2.4. Demographic and pathological data

Data regarding patient demographics, preoperative prostate-specific antigen level, clinical staging, biopsy, and histopathology for prostatectomy specimens were collected from computerized institutional medical records. The processing and reporting of the biopsies were performed according to the 2014 ISUP recommendations [12]. The presence and location of pathological EPE were included in the histopathology report.

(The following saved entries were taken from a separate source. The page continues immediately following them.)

Lemma recv_body_inv (s : PSPSTUBSTATE) (rc : Z) (pdu : bool) :
  recv_inv s -> recv_inv (fst (fst (fst (pspStubPduRecvBody s rc pdu)))).
Proof.
  intros (Hl & Hb & Hrx & Har & Ho & Hc & Hlim).
  unfold pspStubPduRecvBody, PSPUartGetDataAvail.
  set (rx := w_rx (hw s) ++ w_arrive (hw s) (w_npoll (hw s))).
  assert (Hrx' : Forall byte_ok rx) by (apply Forall_app; auto).
  cbv zeta.
  destruct (Z.of_nat (length rx) =? 0) eqn:Ea.
  { cbn [fst]. repeat split; cbn; auto. }
  apply Z.eqb_neq in Ea.
  set (n := Z.min (Z.of_nat (length rx)) (cbPduRecvLeft s)).
  unfold PSPUartRead.
  cbn [hw set_hw w_upd_rx w_rd_rc w_nrd w_npoll w_rx w_arrive cbPduRecvLeft offPduRecv
       enmPduRecvState abPdu]. fold n.
  assert (Hn0 : 0 <= n) by lia.
  assert (Hn1 : n <= Z.of_nat (length rx)) by lia.
  assert (Hn2 : n <= cbPduRecvLeft s) by lia.
  destruct (w_rd_rc (hw s) (w_nrd (hw s)) =? 0) eqn:Er; cbv beta iota; rewrite Er.
  2:{ cbn [fst]. repeat split; cbn; auto. }
  cbn [hw set_hw w_upd_rx set_abPdu abPdu offPduRecv cbPduRecvLeft enmPduRecvState set_recv].
  set (bs := take (Z.to_nat n) rx).
  assert (Hbs : length bs = Z.to_nat n) by (unfold bs; rewrite length_take; lia).
  assert (Hlim4 : recv_limit (enmPduRecvState s) <= 4096)
    by (destruct (enmPduRecvState s); cbn; lia).
  assert (Hw : wrap32 (offPduRecv s + n) = offPduRecv s + n)
    by (unfold wrap32; apply Z.mod_small; simpl; lia).
  rewrite Hw.
  match goal with |- context [set_recv ?e ?l ?o ?x] => set (s4 := set_recv e l o x) end.
  assert (H4 : recv_inv s4).
  { unfold s4. repeat split; cbn [abPdu hw set_recv set_abPdu set_hw w_upd_rx w_rx w_arrive
                                 offPduRecv cbPduRecvLeft enmPduRecvState]; auto.
    - rewrite buf_write_length; [exact Hl|lia|]. rewrite Hl. unfold _4K. lia.
    - apply buf_write_bytes; [apply Forall_take, Hrx'|exact Hb].
    - apply Forall_drop, Hrx'.
    - lia.
    - lia.
    - lia. }
  destruct (cbPduRecvLeft s - n =? 0) eqn:E0.
  - apply Z.eqb_eq in E0.
    pose proof (recv_advance_inv s4 H4 E0) as H5.
    destruct (pspStubPduRecvAdvance s4) as [[s5 r5] p5]. exact H5.
  - exact H4.
Qed.
(** What [task_cleanup_archives] may remove. *)
Lemma cleanup_archives_removes_only_due (m : Machine) (archive_dir : path)
    (mode : str) (w : World) :
  let w' := (task_cleanup_archives m archive_dir mode w).1 in
  (forall q n, fs w' !! q = Some n -> fs w !! q = Some n)
  /\ (forall q n, fs w !! q = Some n -> fs w' !! q = None ->
        mode = MODE_APPLY /\ n = File
        /\ exists name, q = resolve m archive_dir ++ [name]
                        /\ glob_delete_zip name = true
                        /\ eligible (today_plus m 0) name = true).
Proof.
  set (P := fun (q : path) (n : node) =>
              mode = MODE_APPLY /\ n = File
              /\ exists name, q = resolve m archive_dir ++ [name]
                              /\ glob_delete_zip name = true
                              /\ eligible (today_plus m 0) name = true).
  enough (H : shrinks P (task_cleanup_archives m archive_dir mode)) by apply H.
  destruct (decide (mode = MODE_APPLY)) as [Hmode|Hmode];
    [|apply read_only_shrinks, task_cleanup_archives_read_only, Hmode].
  unfold task_cleanup_archives.
  apply (shrinks_bind_ret P (fun d => d = resolve m archive_dir)).
  { apply read_only_shrinks, read_only_lift. }
  { intros w0 w1 a H. apply validate_home_path_lift in H. tauto. }
  intros d ->.
  apply shrinks_bind; [apply read_only_shrinks, read_only_query|]. intros present.
  destruct (negb present); [apply read_only_shrinks, read_only_log|].
  apply (shrinks_bind_ret P (fun names => forall name, In name names ->
                                           glob_delete_zip name = true)).
  { apply read_only_shrinks, read_only_query. }
  { intros w0 w1 names [= _ <-] name Hin. apply filter_In in Hin. tauto. }
  intros names Hglob.
  assert (Hcand : forall name, name ∈ List.filter (eligible (today_plus m 0)) names ->
            glob_delete_zip name = true /\ eligible (today_plus m 0) name = true).
  { intros name Hin. apply list_elem_of_In, filter_In in Hin as [Hin He]. auto. }
  destruct (List.filter (eligible (today_plus m 0)) names) as [|c cands];
    [apply read_only_shrinks, read_only_log|].
  apply shrinks_bind; [apply read_only_shrinks, read_only_log|]. intros _.
  apply shrinks_for_each. intros name Hin.
  apply shrinks_bind; [apply read_only_shrinks, read_only_du_kb|]. intros size.
  rewrite bool_decide_eq_true_2 by exact Hmode.
  apply shrinks_try_except; [|intros e; apply read_only_shrinks, read_only_log].
  apply shrinks_bind; [|intros _; apply read_only_shrinks, read_only_log].
  eapply shrinks_weaken; [|apply shrinks_unlink].
  intros q n [-> ->]. split; [exact Hmode|]. split; [reflexivity|].
  exists name. destruct (Hcand name Hin). auto.
Qed.

(** *** Relations between the world before and after *)

Section Steps.
Context (R : World -> World -> Prop) `{!Reflexive R} `{!Transitive R}.

Lemma steps_ret {A} (a : A) : steps R (ret a).
Proof. intros w. reflexivity. Qed.

Lemma steps_raise {A} (e : exn) : steps R (@raise A e).
Proof. intros w. reflexivity. Qed.

Lemma steps_query {A} (f : World -> A) : steps R (fun w => (w, inr (f w))).
Proof. intros w. reflexivity. Qed.

Lemma steps_lift {A} (r : exn + A) : steps R (lift r).
Proof. destruct r; [apply steps_raise|apply steps_ret]. Qed.

Lemma steps_bind_ret {A B} (Q : A -> Prop) (c : M A) (k : A -> M B) :
  steps R c -> (forall w w' a, c w = (w', inr a) -> Q a) ->
  (forall a, Q a -> steps R (k a)) -> steps R (bind c k).
Proof.
  intros Hc HQ Hk w. unfold bind. pose proof (Hc w) as Hw.
  pose proof (HQ w) as HQw.
  destruct (c w) as [w1 [e|a]]; cbn [fst] in *; [exact Hw|].
  etransitivity; [exact Hw|]. apply Hk. eapply HQw. reflexivity.
Qed.

Lemma steps_bind {A B} (c : M A) (k : A -> M B) :
  steps R c -> (forall a, steps R (k a)) -> steps R (bind c k).
Proof.
  intros Hc Hk. apply (steps_bind_ret (fun _ => True)); auto.
Qed.

Lemma steps_try_except {A} (c : M A) (h : exn -> M A) :
  steps R c -> (forall e, steps R (h e)) -> steps R (try_except c h).
Proof.
  intros Hc Hh w. unfold try_except. pose proof (Hc w) as Hw.
  destruct (c w) as [w1 [e|a]]; cbn [fst] in *; [|exact Hw].
  etransitivity; [exact Hw|]. apply Hh.
Qed.

Lemma steps_for_each {A} (l : list A) (body : A -> M unit) :
  (forall x, x ∈ l -> steps R (body x)) -> steps R (for_each l body).
Proof.
  induction l as [|x l IH]; intros H; simpl.
  - apply steps_ret.
  - apply steps_bind; [apply H, list_elem_of_here|]. intros _.
    apply IH. intros y Hy. apply H, list_elem_of_further, Hy.
Qed.

Lemma steps_when (b : bool) (c : M unit) : (b = true -> steps R c) -> steps R (when b c).
Proof. destruct b; simpl; [auto|intros _; apply steps_ret]. Qed.
End Steps.

#[local] Instance spawned_only_refl (S : list str -> Prop) : Reflexive (spawned_only S).
Proof. intros w. exists []. rewrite app_nil_r. auto. Qed.

#[local] Instance spawned_only_trans (S : list str -> Prop) : Transitive (spawned_only S).
Proof.
  intros w1 w2 w3 (x & E1 & F1) (y & E2 & F2). exists (x ++ y).
  rewrite E2, E1, app_assoc. split; [reflexivity|]. apply Forall_app. auto.
Qed.

#[local] Instance removed_only_refl (P : path -> Prop) : Reflexive (removed_only P).
Proof. intros w q n H1 H2. congruence. Qed.

#[local] Instance removed_only_trans (P : path -> Prop) : Transitive (removed_only P).
Proof.
  intros w1 w2 w3 H12 H23 q n Hq Hgone.
  destruct (fs w2 !! q) as [n'|] eqn:E; [apply (H23 q n' E Hgone)|apply (H12 q n Hq E)].
Qed.

#[local] Instance grows_refl (Q : path -> node -> Prop) : Reflexive (grows Q).
Proof. intros w. split; [auto|]. intros q n H1 H2. congruence. Qed.

#[local] Instance grows_trans (Q : path -> node -> Prop) : Transitive (grows Q).
Proof.
  intros w1 w2 w3 [K12 C12] [K23 C23]. split.
  - intros q n Hq. apply K23, K12, Hq.
  - intros q n Hq Hnew. destruct (fs w2 !! q) as [n'|] eqn:E.
    + pose proof (K23 q n' E) as E'. rewrite Hnew in E'. injection E' as <-.
      apply (C12 q n Hq E).
    + apply (C23 q n E Hnew).
Qed.

Lemma steps_same_fs {A} (R : World -> World -> Prop) (c : M A) :
  (forall w w', fs w' = fs w -> R w w') -> read_only c -> steps R c.
Proof. intros HR Hc w. apply HR. apply Hc. Qed.

Lemma removed_only_same_fs (P : path -> Prop) (w w' : World) :
  fs w' = fs w -> removed_only P w w'.
Proof. intros E q n H1 H2. congruence. Qed.

Lemma grows_same_fs (Q : path -> node -> Prop) (w w' : World) :
  fs w' = fs w -> grows Q w w'.
Proof. intros E. unfold grows. rewrite E. split; [auto|]. intros q n H1 H2. congruence. Qed.

Lemma spawned_only_log (S : list str -> Prop) (msg : str) : steps (spawned_only S) (log msg).
Proof. intros w. exists []. rewrite app_nil_r. auto. Qed.

Lemma spawned_only_spawn (S : list str -> Prop) (argv : list str) :
  S argv -> steps (spawned_only S) (spawn argv).
Proof. intros H w. exists [argv]. split; [reflexivity|]. repeat constructor. exact H. Qed.

Lemma spawned_only_du_kb (m : Machine) (p : path) : steps (spawned_only is_du) (du_kb m p).
Proof.
  intros w. exists [[lit "/usr/bin/du"; lit "-sk"; path_str p]].
  split; [reflexivity|]. repeat constructor.
Qed.

Lemma spawned_only_unlink (S : list str -> Prop) (m : Machine) (p : path) :
  steps (spawned_only S) (unlink m p).
Proof.
  intros w. unfold unlink. exists []. rewrite app_nil_r.
  destruct (node_at (fs w) p) as [[|]|]; [destruct (removal_error m p)|..]; auto.
Qed.

(** What [task_cleanup_archives] may start. *)
Lemma cleanup_archives_spawns_only_du (m : Machine) (archive_dir : path)
    (mode : str) (w : World) :
  exists extra,
    spawned (task_cleanup_archives m archive_dir mode w).1 = spawned w ++ extra
    /\ Forall is_du extra.
Proof.
  enough (H : steps (spawned_only is_du) (task_cleanup_archives m archive_dir mode))
    by apply H.
  unfold task_cleanup_archives.
  apply (steps_bind (spawned_only is_du)); [apply (steps_lift (spawned_only is_du))|]. intros d.
  apply (steps_bind (spawned_only is_du)); [apply (steps_query (spawned_only is_du))|]. intros present.
  destruct (negb present); [apply spawned_only_log|].
  apply (steps_bind (spawned_only is_du)); [apply (steps_query (spawned_only is_du))|]. intros names.
  destruct (List.filter _ names) as [|c cands]; [apply spawned_only_log|].
  apply (steps_bind (spawned_only is_du)); [apply spawned_only_log|]. intros _.
  apply (steps_for_each (spawned_only is_du)). intros name _.
  apply (steps_bind (spawned_only is_du)); [apply spawned_only_du_kb|]. intros size.
  case_bool_decide; [|apply spawned_only_log].
  apply (steps_try_except (spawned_only is_du)); [|intros e; apply spawned_only_log].
  apply (steps_bind (spawned_only is_du)); [apply spawned_only_unlink|].
  intros _. apply spawned_only_log.
Qed.

(** X13: in every mode, [task_cleanup_archives] creates and changes nothing
    on disk, and whatever it removes is a file directly inside the resolved
    archive directory whose name matches the glob and whose tagged date is not
    after today; it removes something only in [apply] mode. In every mode,
    [apply] included, the only processes it starts are [du] calls. *)
Theorem cleanup_archives_effects (m : Machine) (archive_dir : path)
    (mode : str) (w : World) :
  let w' := (task_cleanup_archives m archive_dir mode w).1 in
  (forall q n, fs w' !! q = Some n -> fs w !! q = Some n)
  /\ (forall q n, fs w !! q = Some n -> fs w' !! q = None ->
        mode = MODE_APPLY /\ n = File
        /\ exists name, q = resolve m archive_dir ++ [name]
                        /\ glob_delete_zip name = true
                        /\ eligible (today_plus m 0) name = true)
  /\ exists extra, spawned w' = spawned w ++ extra /\ Forall is_du extra.
Proof.
  intros w'.
  destruct (cleanup_archives_removes_only_due m archive_dir mode w) as [K G].
  split; [exact K|]. split; [exact G|].
  apply cleanup_archives_spawns_only_du.
Qed.










(** *** Archive names *)

Lemma endswith_app (p x : str) : endswith p (x ++ p) = true.
Proof.
  unfold endswith. rewrite rev_app_distr. apply startswith_spec. eauto.
Qed.

Lemma is_date_length (s : str) : is_date s = true -> length s = 10%nat.
Proof.
  intros H. destruct (is_date_shape s H) as (? & ? & ? & ? & ? & ? & ? & ? & -> & _).
  reflexivity.
Qed.

Lemma replace_char_no_lf (folder : str) :
  LF ∉ folder -> LF ∉ replace_char " "%char "_"%char folder.
Proof.
  unfold replace_char. intros H Hin. apply list_elem_of_fmap in Hin as (c & Hc & Hin).
  case_bool_decide; [discriminate Hc|]. subst c. contradiction.
Qed.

After extracting data from each center, the data were coded and anonymously transmitted for aggregated analysis.

2.5. Primary and secondary outcomes

The primary outcome of the study was the rate of upstaging among the different PI-QUAL groups, defined as patients presenting with an mpMRI-confined lesion (mrT2) for which the pathology report indicated a locally invasive lesion (≥pT3a).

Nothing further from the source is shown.